- Opening Delimiter -
(** C14: Table and index stay in agreement over admissible histories: after any
    history of insertions and deletions that pass the handlers' checks and that
    the index can serve, the index holds exactly the rowids of the table, each
    with the vector the table's reader returns for it, and the shadow tables
    satisfy their invariant; and in such a state every further admissible
    request succeeds.  The index can serve an insertion when its column is of
    type [float32] (of an [int8] or [bit] vector the handler copies 4 bytes per
    dimension, past its end) and
    - KD-tree: no element of the vector is a NaN;
    - HNSW: the rowid fits an [int] and the graph is not full;
    - IVF: the index is trained, or the buffer has room and the mark of its
      next slot is clear;
    and a deletion of a rowid other than 0 when
    - KD-tree: the tree is not empty, the rowid fits an [int], and no rowid is
      stored twice, deleted nodes included: after the insertion of a rowid that
      was deleted before, a deletion can mark the old node again and leave the
      new one ([kd_reinserted_stays]);
    - HNSW: the rowid fits an [int];
    - IVF: the index is trained and the row is in list 0, since the handler
      takes the number of the list for a result code. *)
Theorem vec0_index_agrees (garbage : bool) (s s' : db I) (i : nat) (ix : I) (rs : list update_request) :
  db_wf s -> agrees s i ix -> serves garbage s rs s' ->
  exists ix', db_wf s' /\ agrees s' i ix' /\
    forall req, admissible s' ix' req ->
      exists o s2 ix2, vec0Update strtod garbage req s' = (Ok o, s2) /\ db_wf s2 /\ agrees s2 i ix2.
Proof.
  intros Hw Ha Hs. destruct (serves_agrees garbage s s' i ix rs Hw Ha Hs) as (ix' & Hw' & Ha').
  exists ix'. split; [done|]. split; [done|]. intros req. by apply agrees_step.
Qed.

End Agreement.

(** ** A concrete table with a KD-tree *)

Lemma set_index_wf {I : Type} (s : db I) (i : option I) : db_wf s -> db_wf (set_index i s).
Proof. intros []. by split. Qed.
- Closing Delimiter -
• [Task to carry out] Search the entries for the word "with", then copy every line in which it is found.

• [Expected answer]
    with the vector the table's reader returns for it, and the shadow tables
(** ** A concrete table with a KD-tree *)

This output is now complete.